Plays for each important initiative that makes up the modern ecommerce operations stack.

Adding a Subscription Delivery Program

Who is this for?

Read this if you are going to add a subscription offering for your product where there will be delivery at regular intervals. This play will coach you on how to save the maximum amount of money.

Summary

Some ecommerce businesses choose to sell their products through a subscription model, where a customer signs up to receive an order on a regular basis.

Subscriptions are great for Lifetime Value (LTV) creation and profitability, which is why more companies have looked into the idea. The secret is out that recurring revenue models are the fastest route to profitability.

The idea works better with some types of products more than others. Products that are more one-and-done, like appliances or electronics or high-priced items, aren’t a good fit. Other product types like consumables, replenishables, or regularly used items work very well.
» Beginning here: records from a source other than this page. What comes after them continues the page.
Lemma CheckAPIKey_outcome_witness :
  let start := entry EmptyString SampleKeys.s0 in
  let base := length (apikeys.checked SampleKeys.s0) in
  match apikeys.CheckAPIKey SampleKeys.napping_Get SampleKeys.counting EmptyString
          SampleKeys.s0 with
  | apikeys.Passed s' =>
      exists new,
        apikeys.checked s'
        = (apikeys.checked SampleKeys.s0 ++ new ++ [apikeys.apiKey s'])%list /\
        allFailed (apikeys.tmdbCheck SampleKeys.napping_Get) base new /\
        apikeys.tmdbCheck SampleKeys.napping_Get (base + length new)%nat (apikeys.apiKey s')
        = true /\
        (7 <= String.length (apikeys.apiKey s'))%nat /\
        (length new < length (apikeys.apiKeys start))%nat /\
        apikeys.apiKeys s' `sublist_of` apikeys.apiKeys start /\
        (apikeys.apiKey start ∈ apikeys.apiKeys start ->
         apikeys.apiKey s' ∈ apikeys.apiKeys s')
  | apikeys.Failed s' =>
      exists new,
        apikeys.checked s' = (apikeys.checked SampleKeys.s0 ++ new)%list /\
        allFailed (apikeys.tmdbCheck SampleKeys.napping_Get) base new /\
        (length new <= length (apikeys.apiKeys start))%nat /\
        apikeys.apiKeys s' `sublist_of` apikeys.apiKeys start /\
        (forall key, key ∈ apikeys.apiKeys start -> key ∈ apikeys.apiKeys s' \/ key ∈ new) /\
        (apikeys.apiKey start ∈ apikeys.apiKeys start ->
         apikeys.apiKeys s' = [] \/ apikeys.apiKey s' ∈ apikeys.apiKeys s')
  | apikeys.Panic =>
      exists new key,
        allFailed (apikeys.tmdbCheck SampleKeys.napping_Get) base new /\
        apikeys.tmdbCheck SampleKeys.napping_Get (base + length new)%nat key = true /\
        (String.length key < 7)%nat /\
        (key = apikeys.apiKey start \/ key ∈ apikeys.apiKeys start)
  end.
Proof.
  apply (CheckAPIKey_outcome SampleKeys.napping_Get SampleKeys.counting).
  intros k n Hn. unfold SampleKeys.counting. apply Z.mod_pos_bound. exact Hn.
Defined.

Lemma configured_key_is_checked_first_witness :
  apikeys.CheckAPIKey SampleKeys.napping_Get SampleKeys.zeros "0123456789abcdef"
    SampleKeys.s0
  = apikeys.Passed
      {| apikeys.apiKeys := (apikeys.apiKeys SampleKeys.s0 ++ ["0123456789abcdef"])%list;
         apikeys.apiKey := "0123456789abcdef";
         apikeys.checked := (apikeys.checked SampleKeys.s0 ++ ["0123456789abcdef"])%list;
         apikeys.draws := apikeys.draws SampleKeys.s0 |}.
Proof.
  apply (configured_key_is_checked_first SampleKeys.napping_Get SampleKeys.zeros);
    [discriminate | reflexivity | simpl; lia].
Defined.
This is why ecommerce h

as exploded with vitamin, hygiene, food, and clothing businesses, among others, featuring a subscription model.

How subscription orders are managed is similar to single purchase orders for the most part, however, there are a few unique differences with fulfillment and delivery worth considering that can influence efficiency, cost, and customer experience.

This playbook will walk you through those considerations.

Overview

Subscription order delivery is a trade off between cost and precision. 

On one end of the spectrum is optimizing for the cheapest possible delivery method. You know you have to ship something, so do it as cheaply as possible in order to improve margins, goes the thinking.

If this is your shipping policy for subscription fulfillment, don’t worry, you’re not alone in your desire to conserve costs.

On the other end is optimizing for precision. Customers hate to get a delivery on a date they didn’t expect, especially if it’s something that requires their presence for signature like a wine subscription service. Optimizing for precision typically results in a shipping policy like “We do 3-day for everything, so subscription orders go out 3 days before their delivery date.”

If this is your shipping policy with subscription fulfillment, don’t worry, you’re not alone in your desire to simplify operations.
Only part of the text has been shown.